Im sure this is a real condition, but like many real conditions im sure its over diagnosed (ie if the treatment is to transfer from Stanford to Berkeley - its more self inflicted than experienced)

Regarding Pleasant Parent's comment: Myalgic Encephalomyelitis IS a very real and extremely debilitating condition affecting the immune system, neurological system, endocrine system and energy metabolism system, leaving the severely affected bedbound/housebound for years/decades, and in most cases without proper diagnosis and treatment from GPs. ME is not widely taught in med schools, so this is in no way an over-diagnosed disease!

And one more thing Pleasanton Parent: There is overwhelming evidence to debunk your theory that ME is a multi-system physiological disease that is not "self-inflicted." Please do your research before spreading falsehoods and engaging in patient blaming.

Correction: My statement should have read that ME is a multi-system physiological disease that is not "self-inflicted."

Just want to thank ME Caregiver for their comments. As a caregiver for an ME/CFS Patient I know how real this disease is.

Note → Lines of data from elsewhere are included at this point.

(** X8. Channels are not namespaced by the contract: the channel is the
    bare action name.  When two contracts declare the same one-way
    renderer-to-main name and both call [main.fromRenderer], both
    listeners are registered on that one channel, in the order of the
    calls, each calling its own contract's handler. *)
Theorem contracts_share_channels
    toMain1 toMain2 (handlers1 handlers2 : gmap string (handler App))
    ipcMain w name :
  let t1 := heap w !!! toMain1 in
  let t2 := heap w !!! toMain2 in
  NoDup (Object_keys t1) → NoDup (Object_keys t2) →
  name ∈ Object_keys t1 → name ∈ Object_keys t2 →
  twoWay_key t1 name = false → twoWay_key t2 name = false →
  let w1 := (main_fromRenderer toMain1 handlers1 ipcMain w).2 in
  let w2 := (main_fromRenderer toMain2 handlers2 ipcMain w1).2 in
  ∃ l1 l2 : listener App,
    on_channel name (ipcMain_listeners (host w2))
    = on_channel name (ipcMain_listeners (host w)) ++ [l1; l2] ∧
    (∀ f : handler App, handlers1 !! name = Some f →
       ∀ e arg a, l1 e arg a = match f arg e a with
                               | (Normal _, a') => (Normal VUndefined, a')
                               | (Throw err, a') => (Throw err, a')
                               end) ∧
    (∀ f : handler App, handlers2 !! name = Some f →
       ∀ e arg a, l2 e arg a = match f arg e a with
                               | (Normal _, a') => (Normal VUndefined, a')
                               | (Throw err, a') => (Throw err, a')
                               end).
Proof.
  intros t1 t2 Hnd1 Hnd2 Hin1 Hin2 Htw1 Htw2 w1 w2.
  destruct (fromRenderer_on_channel toMain1 handlers1 ipcMain w name)
    as (Hheap & _ & Hch1); [done..|].
  fold w1 in Hheap, Hch1.
  destruct (fromRenderer_on_channel toMain2 handlers2 ipcMain w1 name)
    as (_ & _ & Hch2); [by rewrite Hheap..|].
  fold w2 in Hch2. rewrite Hch2, Hch1, <-app_assoc.
  do 2 eexists. split; [done|].
  split; intros f Hf e arg a; by apply fromRenderer_listener_eq.
Qed.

Kudos to Ms. Shetty on her book and many thanks for helping spread awareness of this misunderstood, devastating disease. Had I known more about ME/CFS when I first became ill I would have made different life decisions (moving in with family when I could no longer work for example) instead of living on my savings thinking that I'd soon be working again. Six years later I'm still sick plus destitute. Very few people achieve remission; it might be a different if the NIH wouldve funded research appropriately. But instead they spend more money to study male pattern baldness.

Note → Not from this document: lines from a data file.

Lemma insert_at_delete (k : nat) (y : A) l :
  (k <= length l)%nat -> delete k (PyList.insert_at k y l) = l.
Proof.
  intros Hk. unfold PyList.insert_at.
  assert (length (take k l) = k) as Hlen by (rewrite length_take; lia).
  rewrite <- (take_drop k l) at 3.
  clear Hk. revert Hlen. generalize (take k l) (drop k l). intros t d <-.
  induction t as [|z t IH]; simpl; [reflexivity|].
  f_equal. exact IH.
Qed.

Lemma insert_at_length (k : nat) (y : A) l :
  length (PyList.insert_at k y l) = S (length l).
Proof.
  unfold PyList.insert_at. rewrite length_app. simpl.
  rewrite length_take, length_drop. lia.
Qed.

Lemma clamp_spec (n : Z) (len : nat) :
  Z.of_nat (PyList.clamp n len) = Z.max 0 (Z.min n (Z.of_nat len))
  /\ (PyList.clamp n len <= len)%nat.
Proof. unfold PyList.clamp. lia. Qed.

(** What a successful move does to the list. *)
Lemma move_found p l i (n : Z) :
  PyList.find_index p l = Some i ->
  exists obj l',
    PyList.move p n l = (true, l')
    /\ l !! i = Some obj /\ p obj = true
    /\ l' !! PyList.clamp n (length l - 1) = Some obj
    /\ delete (PyList.clamp n (length l - 1)) l' = delete i l
    /\ length l' = length l.
Proof.
  intros Hi. destruct (find_index_Some _ _ _ Hi) as (obj & Hobj & Hp & _).
  unfold PyList.move, PyList.pop. rewrite Hi, Hobj.
  assert (i < length l)%nat as Hlt by (eapply lookup_lt_Some; eauto).
  assert (length (delete i l) = (length l - 1)%nat) as Hlen.
  { rewrite length_delete by eauto. lia. }
  rewrite Hlen.
  destruct (clamp_spec n (length l - 1)) as [_ Hle].
  eexists obj, _. split; [reflexivity|]. repeat split; auto.
  - apply insert_at_lookup. lia.
  - apply insert_at_delete. lia.
  - rewrite insert_at_length. lia.
Qed.

Lemma move_not_found p l (n : Z) :
  PyList.find_index p l = None -> PyList.move p n l = (false, l).
Proof. intros Hi. unfold PyList.move. now rewrite Hi. Qed.
End PyListFacts.

(** ** [==] is reflexive on the models *)

Section EqRefl.
Lemma Qeq_bool_same (q : Q) : Qeq_bool q q = true.
Proof. apply Qeq_bool_iff. reflexivity. Qed.

Lemma string_eqb_same (s : string) : String.eqb s s = true.
Proof. apply String.eqb_refl. Qed.

Lemma option_eqb_same {A} (eqb : A -> A -> bool) (o : option A) :
  (forall a, eqb a a = true) -> PyEq.option_eqb eqb o o = true.
Proof. intros H. destruct o; simpl; auto. Qed.

Lemma list_eqb_same {A} (eqb : A -> A -> bool) (l : list A) :
  (forall a, eqb a a = true) -> PyEq.list_eqb eqb l l = true.
Proof. intros H. induction l; simpl; [reflexivity|]. now rewrite H, IHl. Qed.

Lemma pyval_eqb_same : forall v, PyEq.pyval_eqb v v = true.
Proof.
  fix IH 1. intros [ | b | n | q | s | l | l]; simpl.
  - reflexivity.
  - apply Qeq_bool_same.
  - apply Qeq_bool_same.
  - apply Qeq_bool_same.
  - apply string_eqb_same.
  - revert l. fix IHl 1. intros [|v l]; [reflexivity|].
    rewrite (IH v). simpl. apply IHl.
  - revert l. fix IHl 1. intros [|v l]; [reflexivity|].
    rewrite (IH v). simpl. apply IHl.
Qed.

Lemma dict_eqb_same (d : gmap string Shape.pyval) : PyEq.dict_eqb d d = true.
Proof.
  unfold PyEq.dict_eqb. rewrite Nat.eqb_refl, andb_true_r.
  apply forallb_forall. intros [k v] Hin. simpl.
  apply list_elem_of_In, elem_of_map_to_list in Hin. rewrite Hin.
  apply pyval_eqb_same.
Qed.
End EqRefl.

#[local] Hint Resolve Qeq_bool_same string_eqb_same Z.eqb_refl Nat.eqb_refl
  Bool.eqb_reflx dict_eqb_same option_eqb_same list_eqb_same : same.

Lemma Color_eqb_same (c : Style.Color) : PyEq.Color_eqb c c = true.
Proof.
  destruct c as [c|c|c|c]; simpl;
    unfold PyEq.RGBColor_eqb, PyEq.RGBAColor_eqb; same_fields.
Qed.

Lemma GradientStop_eqb_same (s : Style.GradientStop) : PyEq.GradientStop_eqb s s = true.
Proof. unfold PyEq.GradientStop_eqb. same_fields. apply Color_eqb_same. Qed.

Lemma FillType_eqb_same (t : Style.FillType) : Style.FillType_eqb t t = true.
Proof. now destruct t. Qed.

Lemma FillProperties_eqb_same (f : Style.FillProperties) :
  PyEq.FillProperties_eqb f f = true.
Proof.
  unfold PyEq.FillProperties_eqb. same_fields.
  - apply FillType_eqb_same.
  - apply option_eqb_same, Color_eqb_same.
  - apply option_eqb_same. intros g. unfold PyEq.LinearGradient_eqb. same_fields.
    apply list_eqb_same, GradientStop_eqb_same.
  - apply option_eqb_same. intros g. unfold PyEq.RadialGradient_eqb. same_fields.
    apply list_eqb_same, GradientStop_eqb_same.
  - apply option_eqb_same. intros g. unfold PyEq.PatternFill_eqb. same_fields.
Qed.

Lemma Shape_eqb_same (s : Shape.Shape) : PyEq.Shape_eqb s s = true.
Proof.
  unfold PyEq.Shape_eqb. same_fields.
  - destruct (Shape.type s); simpl; auto using string_eqb_same.
  - apply option_eqb_same. intros st. unfold PyEq.StyleProperties_eqb.
    apply option_eqb_same, FillProperties_eqb_same.
  - apply option_eqb_same. intros t. unfold PyEq.Transform_eqb. same_fields.
Qed.

Lemma shape_ref_eqb_same (u : Layers.shape_ref) : Layers.shape_ref_eqb u u = true.
Proof. destruct u; simpl; [apply string_eqb_same | apply Shape_eqb_same]. Qed.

Living with ME is a daily challenge. For 7 year since my symptoms began, I have lived with progressive symptoms that have rendered me homebound. I was a very active, accomplished professional who loved life. I still love life but had to retire, stop all athletics and now live a very circumscribed life. This has been hard enough to deal with at 64; for an 18 year old it is an even crueler reality. For the parent who wrote in, I hope others show you more compassion when something happens to your family member than you have here. Your comments are insensitive at best. Kudos to Ms Shetty for shedding light on ME AND donating proceeds to Open Medicine Foundation.
With hope and resolve to help shed light on ME.